In those years when Google was rapidly expanding its workforce, Schmidt expected every hire to be top notch.
When Schmidt was at Google, the sales team's favorite hires were former Olympians and football players who had played in the Super Bowl, because high level athletes necessarily have a well-refined sense of discipline.
"The discipline that they had in their lives as young people, men and women, to get to that point, indicated an extra set of discipline," says Schmidt.
Schmidt liked to hire rocket scientists, too, because they are inherently interesting, he says.
But if what if you're not a world class athlete or the next Elon Musk — then what makes you a great hire? In Schmidt's experience, the are two specific qualities that best predict success, he says in a conversation with LinkedIn founder Reid Hoffman on the podcast "Masters of Scale."
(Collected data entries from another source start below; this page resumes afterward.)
(* ===== verification/InodeDisk.v ===== *)
(** * inode.c, ext4.h: inodes on disk

    struct ext4_inode as bytes: writing an inode (ext4_do_update_inode), reading it
    (ext4_iget), with the times of 34 bits and nanoseconds, the block counts of 48
    bits, the fields behind the first 128 bytes that may or may not fit, and the
    checksum. *)

From S2P Require Import Prelude Bytes Orphan.
From stdpp Require Import options.

Local Open Scope Z_scope.

Definition EFBIG : Z := 27.
Definition ESTALE : Z := 116.

Definition EXT4_GOOD_OLD_INODE_SIZE : Z := 128.
Definition EXT4_ROOT_INO : Z := 2.
Definition EXT4_BOOT_LOADER_INO : Z := 5.
Definition EXT4_DEF_PROJID : Z := 0.
Definition EXT4_XATTR_MAGIC : Z := 0xEA020000.
Definition EXT4_SYNC_FL : Z := 0x8.
Definition EXT4_IMMUTABLE_FL : Z := 0x10.
Definition EXT4_APPEND_FL : Z := 0x20.
Definition EXT4_NOATIME_FL : Z := 0x80.
Definition EXT4_ENCRYPT_FL : Z := 0x800.
Definition EXT4_DIRSYNC_FL : Z := 0x10000.
Definition EXT4_HUGE_FILE_FL : Z := 0x40000.

Definition S_ISCHR (mode : Z) : bool := Z.land mode S_IFMT =? 0x2000.
Definition S_ISBLK (mode : Z) : bool := Z.land mode S_IFMT =? 0x6000.
Definition S_ISFIFO (mode : Z) : bool := Z.land mode S_IFMT =? 0x1000.
Definition S_ISSOCK (mode : Z) : bool := Z.land mode S_IFMT =? 0xC000.

(** ** struct ext4_inode: the offsets of its fields *)

Definition o_mode : nat := 0.
Definition o_uid_low : nat := 2.
Definition o_size_lo : nat := 4.
Definition o_atime : nat := 8.
Definition o_ctime : nat := 12.
Definition o_mtime : nat := 16.
Definition o_dtime : nat := 20.
Definition o_gid_low : nat := 24.
Definition o_links_count : nat := 26.
Definition o_blocks_lo : nat := 28.
Definition o_flags : nat := 32.
Definition o_disk_version : nat := 36.
Definition o_block (k : nat) : nat := 40 + 4 * k.
Definition o_generation : nat := 100.
Definition o_file_acl_lo : nat := 104.
Definition o_size_high : nat := 108.
Definition o_blocks_high : nat := 116.
Definition o_file_acl_high : nat := 118.
Definition o_uid_high : nat := 120.
Definition o_gid_high : nat := 122.
Definition o_checksum_lo : nat := 124.
Definition o_extra_isize : nat := 128.
Definition o_checksum_hi : nat := 130.
Definition o_ctime_extra : nat := 132.
Definition o_mtime_extra : nat := 136.
Definition o_atime_extra : nat := 140.
Definition o_crtime : nat := 144.
Definition o_crtime_extra : nat := 148.
Definition o_version_hi : nat := 152.
Definition o_projid : nat := 156.

(** ** Times *)

Record timespec := { tv_sec : Z; tv_nsec : Z }.

Definition EXT4_EPOCH_BITS : Z := 2.
Definition EXT4_EPOCH_MASK : Z := Z.shiftl 1 EXT4_EPOCH_BITS - 1.

Definition ext4_encode_extra_time (time : timespec) : Z :=
  let extra := Z.land (Z.shiftr (tv_sec time - s32 (tv_sec time)) 32) EXT4_EPOCH_MASK in
  u32 (Z.lor extra (Z.shiftl (tv_nsec time) EXT4_EPOCH_BITS)).

Definition ext4_decode_extra_time (sec extra : Z) : timespec :=
  {| tv_sec :=
       if nz (Z.land extra EXT4_EPOCH_MASK) then
         let extra_bits := Z.land extra EXT4_EPOCH_MASK in
         let extra_bits := if (extra_bits =? 3) && nz (Z.land sec 0x80000000) then 0 else extra_bits in
         sec + Z.shiftl extra_bits 32
       else sec;
     tv_nsec := Z.shiftr extra EXT4_EPOCH_BITS |}.

(** ** The inode in memory *)

(** The flags of the VFS that ext4_set_inode_flags sets *)
Record vfs_flags := { vf_sync : bool; vf_append : bool; vf_immutable : bool; vf_noatime : bool; vf_dirsync : bool; vf_dax : bool; vf_encrypted : bool }.

Definition no_flags : vfs_flags :=
  {| vf_sync := false; vf_append := false; vf_immutable := false; vf_noatime := false; vf_dirsync := false; vf_dax := false; vf_encrypted := false |}.

(** The operations that ext4_iget attaches *)
Inductive inode_ops := OpsFile | OpsDir | OpsEncryptedSymlink | OpsFastSymlink | OpsSymlink | OpsSpecial | OpsBad.

Record minode := {
  mi_mode : Z; mi_uid : Z; mi_gid : Z; mi_projid : Z; mi_nlink : Z;
  mi_atime : timespec; mi_ctime : timespec; mi_mtime : timespec; mi_crtime : timespec;
  mi_blocks : Z; mi_dtime : Z; mi_flags : Z; mi_file_acl : Z; mi_size : Z; mi_disksize : Z; mi_generation : Z; mi_rdev : Z;
  mi_data : list Z;            (* i_data, the words as on disk *)
  mi_version : Z; mi_extra_isize : Z; mi_csum_seed : Z; mi_inline_off : Z;
  mi_orphan : bool;            (* is it on the orphan list? *)
  mi_new : bool;               (* EXT4_STATE_NEW *)
  mi_vfs : vfs_flags; mi_ops : inode_ops;
}.

(** What of the file system the format of inodes depends on *)
Record isuper := {
  s_inode_size : Z;
  has_huge_file : bool; has_project : bool; has_64bit : bool; has_largedir : bool; has_large_file : bool; has_metadata_csum : bool;
  opt_NO_UID32 : bool; opt_HURD_COMPAT : bool; opt_DAX : bool;
  good_old_rev : bool; creator_linux : bool; orphan_recovery : bool;
  i_blkbits : Z; s_csum_seed : Z; s_cluster_size : Z;
}.

(** Stores that depend on a condition *)
Definition when (c : bool) (f : bytes → bytes) (raw : bytes) : bytes := if c then f raw else raw.

Section inode.
(** crc32c; the encodings of device numbers and of 16-bit user ids, which are the
    kernel's *)
Context (ext4_chksum : Z → bytes → Z) (old_valid_dev : Z → bool) (old_encode_dev new_encode_dev old_decode_dev new_decode_dev : Z → Z).
Context (fs_high2lowuid fs_high2lowgid : Z → Z) (sb : isuper).

Definition EXT4_FITS_IN_INODE (extra_isize : Z) (off size : nat) : bool :=
  Z.of_nat (off + size) <=? EXT4_GOOD_OLD_INODE_SIZE + extra_isize.

Definition large_inode : bool := EXT4_GOOD_OLD_INODE_SIZE <? s_inode_size sb.

(** ** Checksum *)

Definition ext4_inode_csum (seed extra_isize : Z) (raw : bytes) : Z :=
  let dummy_csum := [0; 0] in
  let csum := ext4_chksum seed (sub_bytes 0 o_checksum_lo raw) in
  let csum := ext4_chksum csum dummy_csum in
  let csum := ext4_chksum csum (sub_bytes (o_checksum_lo + 2) (128 - (o_checksum_lo + 2)) raw) in
  u32 (if large_inode then
         let csum := ext4_chksum csum (sub_bytes 128 (o_checksum_hi - 128) raw) in
         if EXT4_FITS_IN_INODE extra_isize o_checksum_hi 2 then
           let csum := ext4_chksum csum dummy_csum in
           ext4_chksum csum (sub_bytes (o_checksum_hi + 2) (Z.to_nat (s_inode_size sb) - (o_checksum_hi + 2)) raw)
         else ext4_chksum csum (sub_bytes o_checksum_hi (Z.to_nat (s_inode_size sb) - o_checksum_hi) raw)
       else csum).

Definition csum_hi_fits (extra_isize : Z) : bool := large_inode && EXT4_FITS_IN_INODE extra_isize o_checksum_hi 2.

Definition ext4_inode_csum_verify (seed extra_isize : Z) (raw : bytes) : bool :=
  if negb (creator_linux sb) || negb (has_metadata_csum sb) then true
  else
    let provided := le16_to_cpu o_checksum_lo raw in
    let calculated := ext4_inode_csum seed extra_isize raw in
    if csum_hi_fits extra_isize
    then Z.lor provided (Z.shiftl (le16_to_cpu o_checksum_hi raw) 16) =? calculated
    else provided =? Z.land calculated 0xFFFF.

Definition ext4_inode_csum_set (seed extra_isize : Z) (raw : bytes) : bytes :=
  if negb (creator_linux sb) || negb (has_metadata_csum sb) then raw
  else
    let csum := ext4_inode_csum seed extra_isize raw in
    when (csum_hi_fits extra_isize) (put_le16 o_checksum_hi (Z.shiftr csum 16)) (put_le16 o_checksum_lo (Z.land csum 0xFFFF) raw).

(** ** Block counts and sizes *)

Definition ext4_inode_blocks (flags : Z) (raw : bytes) : Z :=
  if has_huge_file sb then
    let i_blocks := Z.lor (Z.shiftl (le16_to_cpu o_blocks_high raw) 32) (le32_to_cpu o_blocks_lo raw) in
    if nz (Z.land flags EXT4_HUGE_FILE_FL) then u64 (Z.shiftl i_blocks (i_blkbits sb - 9)) else i_blocks
  else le32_to_cpu o_blocks_lo raw.

(** The error, the raw inode and the flags *)
Definition ext4_inode_blocks_set (i_blocks flags : Z) (raw : bytes) : Z * bytes * Z :=
  let cleared := Z.land flags (Z.lnot EXT4_HUGE_FILE_FL) in
  if i_blocks <=? 0xFFFFFFFF then (0, put_le16 o_blocks_high 0 (put_le32 o_blocks_lo i_blocks raw), cleared)
  else if negb (has_huge_file sb) then (- EFBIG, raw, flags)
  else if i_blocks <=? 0xffffffffffff then
    (0, put_le16 o_blocks_high (Z.shiftr i_blocks 32) (put_le32 o_blocks_lo i_blocks raw), cleared)
  else
    let i_blocks := Z.shiftr i_blocks (i_blkbits sb - 9) in
    (0, put_le16 o_blocks_high (Z.shiftr i_blocks 32) (put_le32 o_blocks_lo i_blocks raw), Z.lor flags EXT4_HUGE_FILE_FL).

Definition ext4_isize (raw : bytes) : Z :=
  if has_largedir sb || S_ISREG (le16_to_cpu o_mode raw)
  then Z.lor (Z.shiftl (le32_to_cpu o_size_high raw) 32) (le32_to_cpu o_size_lo raw)
  else le32_to_cpu o_size_lo raw.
"I would suggest — and this has since been confirmed by many studies — that persistence is the single biggest predictor of future success," Schmidt says. "And so we would look for persistence."
Organizational psychologist and New York Times best-selling author Adam Grant agrees with the importance of persistence in success.
"Persistence is one of the most important forces in success and happiness," says Grant. "There's the author whose novel was rejected half a dozen times. The artist whose cartoons were turned down over and over. And the musicians who were told 'guitar groups are on the way out' and they'd never make it in show business. If they had quit, Harry Potter, Disney and the Beatles wouldn't exist."
Just make sure it's the right determination, says Grant: "Don't give up on your values, but be willing to give up on your plans."
The second attribute that predicts success is curiosity, says Schmidt.
Billionaire buddies Warren Buffett and Bill Gates say that they are both driven by their inherent curiosity. "We both certainly share a curiosity about the world," says Buffett, the famous investor and Oracle of Omaha.
"This is a phenomenal time to be a curious person," says Gates, who co-founded Microsoft and has an estimated net worth of $75.4 billion.
For a long time under Schmidt's tenure as CEO, Google had a famous "20 percent rule" that allowed employees to spend one out of five work days working on a project that they believed in. (The continued efficacy of the rule has been debated.) The policy, largely driven by a combination of internal motivation and curiosity, spawned such landmark projects as Gmail, Google Maps, Google News and AdSense.
"The combination of persistence and curiosity is very good predictor of employee success in a knowledge economy," says Schmidt.